## AVAILABLE DATA

(** What the created thread is asked to run with: the attributes, if any were
    given (inherit flag, policy, priority). *)
Definition sched_attr : Type := option (Z * Z * Z).
Definition PTHREAD_EXPLICIT_SCHED : Z := 1.

(** pthread_create(3) and pthread_join(3) return 0 or an error number; [func]
    is the function the thread runs. *)
Definition pthread_call : M Z :=
  pbind next_answer (fun a => pret (match a_errno a with Some e => Zpos e | None => 0 end)).

Definition sched_run_priority {A B} (func : A -> B) (pval : A) (prio policy : Z)
    : M (sched_attr * B) :=
  sched_check_policy policy ;;;
  let! attr :=
    if policy =? SCHED_FIFO then
      let myattr := Some (PTHREAD_EXPLICIT_SCHED, SCHED_FIFO, prio) in
      let! r := pthread_call in
      CHECK_ZERO_ERRNO (at_ "sched_run_priority" 144) "pthread_create(&mythread, &myattr, func, pval)" r ;;;
      pret myattr
    else
      let! r := pthread_call in
      CHECK_ZERO_ERRNO (at_ "sched_run_priority" 146) "pthread_create(&mythread, NULL, func, pval)" r ;;;
      pret None in
  let! r := pthread_call in
  CHECK_ZERO_ERRNO (at_ "sched_run_priority" 148) "pthread_join(mythread, &retval)" r ;;;
  pret (attr, func pval).

End Sched.

(** * clock_utils.h *)
Module Clock.

Definition clock_tbl : table :=
  [("CLOCK_REALTIME", 0); ("CLOCK_MONOTONIC", 1); ("CLOCK_PROCESS_CPUTIME_ID", 2);
   ("CLOCK_THREAD_CPUTIME_ID", 3); ("CLOCK_MONOTONIC_RAW", 4); ("CLOCK_REALTIME_COARSE", 5);
   ("CLOCK_MONOTONIC_COARSE", 6)].

Definition at_ (f : string) (l : Z) : site := mkSite "clock_utils.h" f l.

(** The kernel's answers about a clock, seconds and nanoseconds of its resolution
    and of its time, or a failure. *)
Definition answered (r : option (Z * Z)) : Z := match r with Some _ => 0 | None => -1 end.

Fixpoint print_rows (clock_getres clock_gettime : Z -> option (Z * Z)) (rows : table) : M (list msg) :=
  match rows with
  | [] => pret []
  | (name, clk_id) :: rows' =>
      CHECK_NOT_M1 (at_ "clock_print_table" 74) "clock_getres(clk_id, &res)" (answered (clock_getres clk_id)) ;;;
      CHECK_NOT_M1 (at_ "clock_print_table" 75) "clock_gettime(clk_id, &ts)" (answered (clock_gettime clk_id)) ;;;
      let '(rs, rn) := default (0, 0) (clock_getres clk_id) in
      let '(ts, tn) := default (0, 0) (clock_gettime clk_id) in
      let! rest := print_rows clock_getres clock_gettime rows' in
      pret (mkMsg "clock resolution for clock %s (%d) is %ld (sec) %ld (nsec), time %ld.%09ld\n"
              [AStr name; AInt clk_id; AInt rs; AInt rn; AInt ts; AInt tn] :: rest)
  end.
Definition clock_print_table (clock_getres clock_gettime : Z -> option (Z * Z)) : M (list msg) :=
  print_rows clock_getres clock_gettime clock_tbl.

Definition clock_get_by_name (name : string) : M Z :=
  match find_name name clock_tbl with
  | Some v => pret v
  | None => CHECK_ERROR (at_ "clock_get_by_name" 90) "bad clock name"
  end.

End Clock.

(** * multiproc_utils.h: the status of a child *)
Module MultiProc.

(** The macros of <sys/wait.h>. *)
Definition WTERMSIG (s : Z) : Z := Z.land s 127.
Definition WEXITSTATUS (s : Z) : Z := Z.shiftr (Z.land s 65280) 8.
Definition WSTOPSIG (s : Z) : Z := WEXITSTATUS s.
Definition WIFEXITED (s : Z) : bool := WTERMSIG s =? 0.
Definition WIFSTOPPED (s : Z) : bool := Z.land s 255 =? 127.
Definition WIFSIGNALED (s : Z) : bool := 0 <? Z.shiftr (wraps 8 (Z.land s 127 + 1)) 1.

Definition child_ok (status : Z) : Z :=
  if WIFEXITED status then if negb (WEXITSTATUS status =? 0) then 0 else 1 else 0.

Definition print_status (status : Z) : list msg :=
  [mkMsg "analyzing code [%d]" [AInt status]] ++
  (if WIFEXITED status then [mkMsg "child exited normally with status %d" [AInt (WEXITSTATUS status)]] else []) ++
  (if WIFSTOPPED status then
     [mkMsg "child was stopped with signal %d, %s" [AInt (WSTOPSIG status); AStrsignal (WSTOPSIG status)]] else []) ++
  (if WIFSIGNALED status then
     [mkMsg "child was signaled with signal %d, %s" [AInt (WTERMSIG status); AStrsignal (WTERMSIG status)]] else []).

Definition print_code (code : Z) : list msg :=
  if code =? 1 then [mkMsg "child exited of it's own accord" []]
  else if code =? 2 then [mkMsg "child was killed" []]
  else if code =? 5 then [mkMsg "child was stopped" []]
  else if code =? 6 then [mkMsg "child was continued" []]
  else [].

(** [my_system]: [formatted] is what vsnprintf(3) would write without a limit,
    [system] the result of system(3). *)
Definition cmd_size : Z := 1024.
Definition my_system (system : string -> Z) (formatted : string) : M string :=
  let str := String.substring 0 (Z.to_nat (cmd_size - 1)) formatted in
  CHECK_ZERO (mkSite "multiproc_utils.h" "my_system" 99) "system(str)" (system str) ;;;
  pret str.

End MultiProc.

(** * Lookups *)

Lemma find_name_row (tbl : table) name val :
  NoDup tbl.*1 -> (name, val) ∈ tbl -> find_name name tbl = Some val.
Proof.
  intros Hnd Hin. apply list_elem_of_lookup in Hin as [i Hi]. unfold find_name.
  destruct (list_find _ tbl) as [[j [n v]]|] eqn:E.
  - apply list_find_Some in E as (Hj & Hn & _). simpl in *. subst n.
    assert (i = j) as <-; [|by simplify_eq].
    eapply NoDup_lookup; [done|rewrite list_lookup_fmap, Hi; done|by rewrite list_lookup_fmap, Hj].
  - apply list_find_None in E. rewrite Forall_lookup in E. by destruct (E _ _ Hi).
Qed.

Lemma find_val_row (tbl : table) name val :
  (name, val) ∈ tbl -> exists name', find_val val tbl = Some name' /\ (name', val) ∈ tbl.
Proof.
  intros Hin. unfold find_val. destruct (list_find _ tbl) as [[j [n v]]|] eqn:E.
  - apply list_find_Some in E as (Hj & Hn & _). simpl in *. subst v.
    exists n. split; [done|]. by eapply list_elem_of_lookup_2.
  - apply list_find_None in E. rewrite Forall_forall in E. by destruct (E _ Hin).
Qed.

Lemma find_name_none (tbl : table) name : name ∉ tbl.*1 -> find_name name tbl = None.
Proof.
  intros Hn. unfold find_name. destruct (list_find _ tbl) as [[j row]|] eqn:E; [exfalso|done].
  apply list_find_Some in E as (Hj & Hrow & _). apply Hn. apply list_elem_of_fmap.
  exists row. split; [done|]. by eapply list_elem_of_lookup_2.
Qed.

Lemma find_val_none (tbl : table) val : val ∉ tbl.*2 -> find_val val tbl = None.
Proof.
  intros Hn. unfold find_val. destruct (list_find _ tbl) as [[j row]|] eqn:E; [exfalso|done].
  apply list_find_Some in E as (Hj & Hrow & _). apply Hn. apply list_elem_of_fmap.
  exists row. split; [done|]. by eapply list_elem_of_lookup_2.
Qed.

Lemma wp_CHECK_ERROR {A} s m (Q : A -> world -> Prop) X w :
  (forall c w', bad_status c -> X c w') -> wp (CHECK_ERROR s m) Q X w.
Proof. intros HX. unfold CHECK_ERROR, check_error, errno. repeat wp_step. by apply wp_handle_error. Qed.

Definition signal_aliases : list string := ["SIGIOT"; "SIGPOLL"].

(** The name a value is translated to is the first of the table. *)
Lemma signal_first : Forall (fun row =>
  match find_val row.2 Signal.signal_tbl with
  | Some n => bool_decide (n = row.1) = bool_decide (row.1 ∉ signal_aliases)
  | None => False
  end) Signal.signal_tbl.
Proof. unfold Signal.signal_tbl. repeat (apply Forall_cons_2; [vm_compute; reflexivity|]). apply Forall_nil_2. Qed.

Lemma signal_names : NoDup Signal.signal_tbl.*1.
Proof. apply (bool_decide_unpack _). by vm_compute. Qed.

(** Signal names and numbers.  Every row of [signal_tbl] is found by its name;
    by its number a name with the same number is found, the row's own unless it
    is [SIGIOT] or [SIGPOLL], which share the number of an earlier row; any other
    name or number ends the process with a failing status. *)
Theorem signal_table_roundtrip (name : string) (val : Z) (w : world) :
  ((name, val) ∈ Signal.signal_tbl ->
     Signal.signal_get_by_name name w = (Val val, w) /\
     exists name', Signal.signal_get_by_val val w = (Val name', w) /\
       Signal.signal_get_by_name name' w = (Val val, w) /\ (name' = name <-> name ∉ signal_aliases)) /\
  (name ∉ Signal.signal_tbl.*1 ->
     wp (Signal.signal_get_by_name name) (fun _ _ => False) (fun c _ => bad_status c) w) /\
  (val ∉ Signal.signal_tbl.*2 ->
     wp (Signal.signal_get_by_val val) (fun _ _ => False) (fun c _ => bad_status c) w).
Proof.
  unfold Signal.signal_get_by_name, Signal.signal_get_by_val. split_and!.
  - intros Hin. rewrite (find_name_row _ _ _ signal_names Hin). split; [done|].
    destruct (find_val_row _ _ _ Hin) as (n & Hn & Hin'). exists n.
    rewrite Hn, (find_name_row _ _ _ signal_names Hin'). split_and!; [done|done|].
    pose proof signal_first as T. rewrite Forall_forall in T. pose proof (T _ Hin) as H.
    simpl in H. rewrite Hn in H. split; intros Hx.
    + apply (bool_decide_eq_true_1 (name ∉ signal_aliases)). rewrite <- H. by apply bool_decide_eq_true_2.
    + apply (bool_decide_eq_true_1 (n = name)). rewrite H. by apply bool_decide_eq_true_2.
  - intros Hno. rewrite find_name_none by done. by apply wp_CHECK_ERROR.
  - intros Hno. rewrite find_val_none by done. by apply wp_CHECK_ERROR.
Qed.

Lemma sched_names : NoDup Sched.sched_tbl.*1 /\ NoDup Sched.sched_tbl.*2.
Proof. split; apply (bool_decide_unpack _); by vm_compute. Qed.

Lemma wp_pthread_call s txt {A} (k : Z -> M A) (Q : A -> world -> Prop) X w :
  (forall c w', bad_status c -> X c w') ->
  (forall w', wp (k 0) Q X w') ->
  wp (pbind Sched.pthread_call (fun r => pbind (CHECK_ZERO_ERRNO s txt r) k)) Q X w.
Proof.
  intros HX Hk. unfold Sched.pthread_call. wp_step. wp_step. unfold wp at 1, next_answer.
  destruct (a_errno _) as [e|]; wp_step; wp_step; (apply wp_check_zero_errno; [done|]); auto.
Qed.

(** Scheduling policies.  [sched_get_by_name] and [sched_get_name] are inverse
    on the table; [sched_run_priority] returns what the function returns, run in
    a thread with explicit [SCHED_FIFO] attributes exactly for that policy; a
    policy that is not in the table ends the process before any thread is made. *)
Theorem sched_policies {A B} (func : A -> B) (pval : A) (prio policy : Z) (name : string) (w : world) :
  ((name, policy) ∈ Sched.sched_tbl ->
     Sched.sched_get_by_name name w = (Val policy, w) /\
     Sched.sched_get_name policy w = (Val name, w) /\
     wp (Sched.sched_run_priority func pval prio policy)
       (fun r _ => r = (if decide (policy = Sched.SCHED_FIFO)
                        then Some (Sched.PTHREAD_EXPLICIT_SCHED, Sched.SCHED_FIFO, prio) else None, func pval))
       (fun c _ => bad_status c) w) /\
  (policy ∉ Sched.sched_tbl.*2 ->
     wp (Sched.sched_run_priority func pval prio policy)
       (fun _ _ => False) (fun c w' => bad_status c /\ w_tick w' = w_tick w) w).
Proof.
  unfold Sched.sched_get_by_name, Sched.sched_get_name, Sched.sched_run_priority, Sched.sched_check_policy.
  destruct sched_names as [Hn1 Hn2]. split.
  - intros Hin. rewrite (find_name_row _ _ _ Hn1 Hin). split_and!; [done| |].
    + destruct (find_val_row _ _ _ Hin) as (n & -> & Hin'). unfold pret. do 2 f_equal.
      apply list_elem_of_lookup in Hin as [i Hi]. apply list_elem_of_lookup in Hin' as [j Hj].
      assert (i = j) as <-; [|by simplify_eq].
      eapply NoDup_lookup; [apply Hn2|rewrite list_lookup_fmap, Hi; done|by rewrite list_lookup_fmap, Hj].
    + destruct (list_find _ _) as [r|] eqn:E.
      2: { apply list_find_None in E. rewrite Forall_forall in E. by destruct (E _ Hin). }
      do 2 wp_step. wp_step. wp_step; zbool.
      * apply wp_pthread_call; [done|]. intros w1. wp_step. apply wp_pthread_call; [done|].
        intros w2. wp_step. by rewrite decide_True.
      * apply wp_pthread_call; [done|]. intros w1. wp_step. apply wp_pthread_call; [done|].
        intros w2. wp_step. by rewrite decide_False.
  - intros Hno. destruct (list_find _ _) as [[j row]|] eqn:E.
    { apply list_find_Some in E as (Hj & Hrow & _). destruct Hno. apply list_elem_of_fmap.
      exists row. split; [done|]. by eapply list_elem_of_lookup_2. }
    wp_step. unfold CHECK_ERROR, check_error, errno. repeat wp_step.
    apply wp_handle_error_quiet. intros c w' Hc (l & e & ->). by split.
Qed.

## WHAT YOU SHOULD DO
Leave out every line above except those from the line with "rewrite H. by apply bool_decide_eq_true_2." up to and including the line with "Lemma wp_pthread_call s", and copy those exactly.

## EXERCISE RESPONSE
    + apply (bool_decide_eq_true_1 (n = name)). rewrite H. by apply bool_decide_eq_true_2.
  - intros Hno. rewrite find_name_none by done. by apply wp_CHECK_ERROR.
  - intros Hno. rewrite find_val_none by done. by apply wp_CHECK_ERROR.
Qed.

Lemma sched_names : NoDup Sched.sched_tbl.*1 /\ NoDup Sched.sched_tbl.*2.
Proof. split; apply (bool_decide_unpack _); by vm_compute. Qed.

Lemma wp_pthread_call s txt {A} (k : Z -> M A) (Q : A -> world -> Prop) X w :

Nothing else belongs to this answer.